- [SUPPLIED DATA]
(** An instruction enters or leaves the queue. *)
Lemma wf_requeue b b' l j I from to : wf b l → instr b j = Some I → rewrites b b' →
  (from = STATE_QUEUED ∧ to = STATE_INSTRUCTION ∨ from = STATE_INSTRUCTION ∧ to = STATE_QUEUED) →
  (∀ i, 0 <= i < i_size I → states b I i = Some from) →
  (∀ q, byte_at b' q = byte_at b q) →
  (∀ q, state_at b' q = if decide (i_offset I <= q < i_offset I + i_size I) then Some to else state_at b q) →
  wf b' l ∧ preserves b b' ∧ evolves b b'.
Proof.
  intros Hw EI Hr Hft Hall Hb Hs. pose proof (rewrites_evolves _ _ Hr) as He.
  pose proof (wf_layout _ _ _ Hw) as HL. pose proof (io_size _ _ (la_instr _ HL _ _ EI)) as Hsz.
  assert (EIs : ∀ i, instr b' i = instr b i) by (destruct Hr as (bs & st & -> & _); by destruct b).
  split; [|split; [|done]].
  - split; [by eapply layout_evolves|destruct Hr as (bs & st & -> & _); by destruct Hw; destruct b| |].
    + intros i X _ EX. rewrite EIs in EX. destruct (decide (i = j)) as [->|Hij].
      * rewrite EI in EX. injection EX as <-. destruct Hft as [[-> ->]|[-> ->]].
        -- apply (shape_code _ _ 0); [lia|intros; lia|]. intros k Hk. unfold states. by rewrite Hs, decide_True by lia.
        -- apply shape_queued. intros k Hk. unfold states. by rewrite Hs, decide_True by lia.
      * apply (shape_ext (states b X)); [|by apply (wf_shape _ _ _ Hw i)]. intros k Hk. unfold states. rewrite Hs, decide_False; [done|].
        destruct (Z.lt_total i j) as [Hlt|[?|Hlt]]; [|done|].
        -- destruct (la_sorted _ HL _ _ _ _ Hlt EX EI). lia.
        -- destruct (la_sorted _ HL _ _ _ _ Hlt EI EX). lia.
    + intros i X EX HX. rewrite EIs in EX. destruct (wf_evicted _ _ _ Hw i X EX HX) as (s & Es & Hf).
      rewrite Hs. destruct (decide _) as [Hd|]; [|by exists s]. exfalso.
      specialize (Hall (i_offset X - i_offset I) ltac:(lia)). unfold states in Hall.
      replace (i_offset I + (i_offset X - i_offset I)) with (i_offset X) in Hall by lia.
      rewrite Es in Hall. injection Hall as ->. by destruct Hft as [[-> _]|[-> _]].
  - intros q s Es Hf. rewrite Hb, Hs. split; [done|]. destruct (decide _) as [Hd|]; [|by exists s]. exfalso.
    specialize (Hall (q - i_offset I) ltac:(lia)). unfold states in Hall.
    replace (i_offset I + (q - i_offset I)) with q in Hall by lia. rewrite Es in Hall. injection Hall as ->.
    by destruct Hft as [[-> _]|[-> _]].
Qed.

(** ** One entry *)

Context (getopt_long_only : list string → list (Option_ * option string) * bool).
Implicit Types (s : Session S).

Definition patchable I (T : option ptr) : Prop :=
  T ≠ None ∧ T ≠ Some evicteeTrampoline ∧ (i_size I ≠ 1 ∨ option_tactic_T3 opts = false).

(** An entry waits, or it was patched with a batch. *)
Definition entry_ok b l (e : PatchEntry) : Prop :=
  match e with
  | PatchOptions _ => False
  | PatchInstr j T => ∃ I, instr b j = Some I ∧ i_T I = T ∧ patchable I T ∧
      (state_at b (i_offset I) = Some STATE_QUEUED ∨ lands b l j I T)
  end.

Definition landed b l (e : PatchEntry) : Prop :=
  match e with
  | PatchOptions _ => False
  | PatchInstr j T => ∃ I, instr b j = Some I ∧ i_T I = T ∧ lands b l j I T
  end.

Lemma landed_known x b b' l l' j T : keeps x b b' → preserves_on (known b) b b' → l ⊆ l' → x ≠ Some j →
  landed b l (PatchInstr j T) → landed b' l' (PatchInstr j T).
Proof.
  intros Hk Hp Hl Hx (I & EI & ET & Hla). destruct (kp_instr _ _ _ Hk _ _ EI) as (I' & EI' & Hc & Hlab).
  unfold label in Hlab. pose proof (Hlab (λ E, Hx (eq_sym E))) as [= ET' _]. exists I'. split; [done|]. split; [congruence|].
  apply (lands_on (known b) x b b' l l' j I); try done. intros q Hq. by exists j, I.
Qed.

Lemma landed_keeps x b b' l l' j T : keeps x b b' → preserves b b' → l ⊆ l' → x ≠ Some j →
  landed b l (PatchInstr j T) → landed b' l' (PatchInstr j T).
Proof. intros Hk Hp. apply landed_known; [done|by apply preserves_all]. Qed.

(** Other entries are not affected by a change after which what waited waits or lands. *)
Lemma entry_known x b b' l l' j T : keeps x b b' → preserves_on (known b) b b' → l ⊆ l' → x ≠ Some j →
  (∀ X X', instr b j = Some X → instr b' j = Some X' → state_at b (i_offset X) = Some STATE_QUEUED →
     state_at b' (i_offset X) = Some STATE_QUEUED ∨ lands b' l' j X' (i_T X')) →
  entry_ok b l (PatchInstr j T) → entry_ok b' l' (PatchInstr j T).
Proof.
  intros Hk Hp Hl Hx Hq (I & EI & ET & (P1 & P2 & P3) & Hs). destruct (kp_instr _ _ _ Hk _ _ EI) as (I' & EI' & Hc & Hlab).
  unfold label in Hlab. pose proof (Hlab (λ E, Hx (eq_sym E))) as [= ET' _]. destruct (code_fields _ _ Hc) as (F1 & F2 & _).
  exists I'. split; [done|]. split; [congruence|]. split; [split_and!; [done|done|by rewrite F2]|].
  destruct Hs as [Hs|Hs].
  2: { right. apply (lands_on (known b) x b b' l l' j I); try done. intros q Hq'. by exists j, I. }
  rewrite F1. destruct (Hq I I' EI EI' Hs) as [?|?]; [by left|right]. replace T with (i_T I') by congruence. done.
Qed.

Lemma entry_keeps x b b' l l' j T : keeps x b b' → preserves b b' → l ⊆ l' → x ≠ Some j →
  (∀ X X', instr b j = Some X → instr b' j = Some X' → state_at b (i_offset X) = Some STATE_QUEUED →
     state_at b' (i_offset X) = Some STATE_QUEUED ∨ lands b' l' j X' (i_T X')) →
  entry_ok b l (PatchInstr j T) → entry_ok b' l' (PatchInstr j T).
Proof. intros Hk Hp. apply entry_known; [done|by apply preserves_all]. Qed.

(** The instructions that wait are not the one that is changed. *)
Lemma queued_all b l j I : wf b l → instr b j = Some I → state_at b (i_offset I) = Some STATE_QUEUED →
  ∀ i, 0 <= i < i_size I → states b I i = Some STATE_QUEUED.
Proof.
  intros Hw EI Es. pose proof (io_size _ _ (wf_instr _ _ _ _ _ Hw EI)).
  destruct (wf_shape _ _ _ Hw j I ltac:(done) EI) as [Hq|m Hm Hf Hi|Hp _]; [done| |]; rewrite <- states_0 in Es; exfalso.
  - destruct (Z.ltb_spec 0 m) as [Hlt|]; [|rewrite Hi in Es by lia; done].
    destruct (Hf 0 ltac:(lia) Hlt) as (s & E & Hs). rewrite E in Es. by injection Es as ->.
  - destruct (Hp 0 ltac:(lia)) as (s & E & _ & Hs). congruence.
Qed.

(** Taking an instruction from the queue makes it ready. *)
Lemma dequeue_ok b l j I (debug : bool) : wf b l → instr b j = Some I → state_at b (i_offset I) = Some STATE_QUEUED →
  ∃ b1 b2, change_states (Z.to_nat (i_size I)) I 0 STATE_QUEUED STATE_INSTRUCTION b = Some b1 ∧
    upd_instr (set_i_debug debug) j b1 = Some b2 ∧ ready b2 l j (set_i_debug debug I) ∧
    keeps None b b2 ∧ preserves b b2 ∧ evolves b b1 ∧
    (∀ i X, i ≠ j → instr b i = Some X → state_at b2 (i_offset X) = state_at b (i_offset X)).
Proof.
  intros Hw EI Es. pose proof (wf_layout _ _ _ Hw) as HL. pose proof (wf_instr _ _ _ _ _ Hw EI) as Ho. pose proof (io_size _ _ Ho).
  pose proof (queued_all _ _ _ _ Hw EI Es) as Hall.
  destruct (change_states_spec I STATE_QUEUED STATE_INSTRUCTION (Z.to_nat (i_size I)) 0 b) as (b1 & E1 & Hr & Hb & Hs).
  { intros k Hk. split; [apply mapped_near; [done|lia]|apply Hall; lia]. }
  rewrite Z2Nat.id, Z.add_0_r in Hs by lia.
  destruct (wf_requeue b b1 l j I _ _ Hw EI Hr ltac:(by left) Hall Hb Hs) as (Hw1 & Hp1 & He1).
  assert (EIs : instr b1 j = Some I) by (destruct Hr as (bs & st & -> & _); by destruct b).
  exists b1, (set_B_Is (<[j := set_i_debug debug I]> (B_Is b1)) b1). split; [done|].
  split; [unfold upd_instr; by rewrite EIs|].
  assert (Hst : ∀ q, state_at (set_B_Is (<[j := set_i_debug debug I]> (B_Is b1)) b1) q = state_at b1 q ∧
                     byte_at (set_B_Is (<[j := set_i_debug debug I]> (B_Is b1)) b1) q = byte_at b1 q) by (by destruct b1).
  split_and!.
  - split; [by apply wf_upd|]. split; [unfold instr; destruct b1; cbn; apply lookup_insert_eq|].
    rewrite (proj1 (Hst _)). cbn [i_offset set_i_debug]. rewrite Hs, decide_True by lia. done.
  - eapply keeps_trans; [by apply evolves_keeps|]. apply (keeps_upd _ b1 j I (set_i_debug debug)); [done|done|by right].
  - etrans; [exact Hp1|]. intros q s Eq Hq. destruct (Hst q) as [-> ->]. split; [done|by exists s].
  - done.
  - intros i X Hi EX. rewrite (proj1 (Hst _)), Hs, decide_False; [done|].
    pose proof (io_size _ _ (la_instr _ HL _ _ EX)).
    destruct (Z.lt_total i j) as [Hlt|[?|Hlt]]; [|done|].
    + destruct (la_sorted _ HL _ _ _ _ Hlt EX EI). lia.
    + destruct (la_sorted _ HL _ _ _ _ Hlt EI EX). lia.
Qed.

(** The ends of the instructions, the cursor, and which instructions there are. *)
Definition ends b : Z * Z * Z * gset iptr := (B_lb b, B_ub b, B_cursor b, dom (B_Is b)).

Lemma evolves_ends b b' : evolves b b' → ends b' = ends b.
Proof.
  intros He. unfold ends. rewrite (ev_lb _ _ He), (ev_ub _ _ He), (ev_cursor _ _ He).
  by rewrite <- (dom_fmap_L clear), (ev_Is _ _ He), dom_fmap_L.
Qed.

Lemma ends_upd b j I f : instr b j = Some I → ends (set_B_Is (<[j := f]> (B_Is b)) b) = ends b.
Proof. intros EI. unfold ends. unfold instr in EI. destruct b. cbn in *. by rewrite dom_insert_lookup_L. Qed.

(** The effect of an entry on the others. *)
Record flushed s l j T (ok : bool) s' l' : Prop := {
  fl_g : s_g s' = s_g s;
  fl_ends : ends (s_B s') = ends (s_B s);
  fl_wf : wf (s_B s') l';
  fl_allocs : l ⊆ l';
  fl_keeps : keeps None (s_B s) (s_B s');
  fl_preserves : preserves (s_B s) (s_B s');
  fl_entries : ∀ i U, i ≠ j → entry_ok (s_B s) l (PatchInstr i U) → entry_ok (s_B s') l' (PatchInstr i U);
  fl_landed : ok = true → landed (s_B s') l' (PatchInstr j T);
  fl_patched : s_patched s' = s_patched s + bool_to_Z ok;
  fl_failed : s_failed s' = s_failed s + bool_to_Z (negb ok) }.

(** The parts of a binary that the tactics promise something about. *)
Definition frame b b' : Prop :=
  B_mode b' = B_mode b ∧ B_orig b' = B_orig b ∧ B_bytes b' = B_bytes b ∧ B_state b' = B_state b ∧ B_Is b' = B_Is b ∧
  B_Ts b' = B_Ts b ∧ B_Traps b' = B_Traps b ∧ B_space b' = B_space b.

Lemma layout_frame b b' : frame b b' → layout b → layout b'.
Proof.
  intros (E1 & E2 & E3 & E4 & E5 & E6 & E7 & E8) [L1 L2 L3 L4 L5 L6 L7].
  split; unfold instr, ORIG in *; rewrite ?E2, ?E3, ?E5, ?E6; try done.
  intros j I EI. destruct (L1 j I EI). split; rewrite ?E2, ?E3, ?E4; done.
Qed.

Lemma frame_ok b b' : frame b b' → keeps None b b' ∧ preserves b b' ∧ (∀ l, wf b l → wf b' l) ∧
  (∀ q, state_at b' q = state_at b q) ∧ ∀ i, instr b' i = instr b i.
Proof.
  intros Hfr. pose proof Hfr as (E1 & E2 & E3 & E4 & E5 & E6 & E7 & E8).
  assert (Hs : ∀ q, state_at b' q = state_at b q) by (intros q; unfold state_at; by rewrite E4).
  assert (Hi : ∀ i, instr b' i = instr b i) by (intros i; unfold instr; by rewrite E5).
  split_and!; [| | |done|done].
  - split; [|by rewrite E6|by rewrite E7]. intros i X EX. rewrite <- Hi in EX. by exists X.
  - intros q s Es Hf. unfold byte_at. rewrite E3, Hs. split; [done|by exists s].
  - intros l [H1 H2 H3 H4]. split; [by eapply layout_frame|unfold live; by rewrite E8| |].
    + intros j I Hj EI. rewrite Hi in EI. apply (shape_ext (states b I)); [|by eapply H3]. intros k Hk. apply Hs.
    + intros j I EI HI. rewrite Hi in EI. rewrite Hs. by eapply H4.
Qed.

Lemma entry_frame b b' l e : frame b b' → entry_ok b l e → entry_ok b' l e.
Proof.
  intros Hf. destruct (frame_ok _ _ Hf) as (Hk & Hp & _ & Hs & _). destruct e as [|j T]; [done|].
  apply (entry_keeps None); [done|done|done|done|]. intros X X' EX EX' Eq. left. by rewrite Hs.
Qed.

Lemma landed_frame b b' l e : frame b b' → landed b l e → landed b' l e.
Proof. intros Hf. destruct (frame_ok _ _ Hf) as (Hk & Hp & _). destruct e as [|j T]; [done|]. by apply (landed_keeps None). Qed.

- [TASK PROMPT]
Lines containing the string "ready" are the ones to copy from the entries above.

- [FINISHED TASK]
(** Taking an instruction from the queue makes it ready. *)
    upd_instr (set_i_debug debug) j b1 = Some b2 ∧ ready b2 l j (set_i_debug debug I) ∧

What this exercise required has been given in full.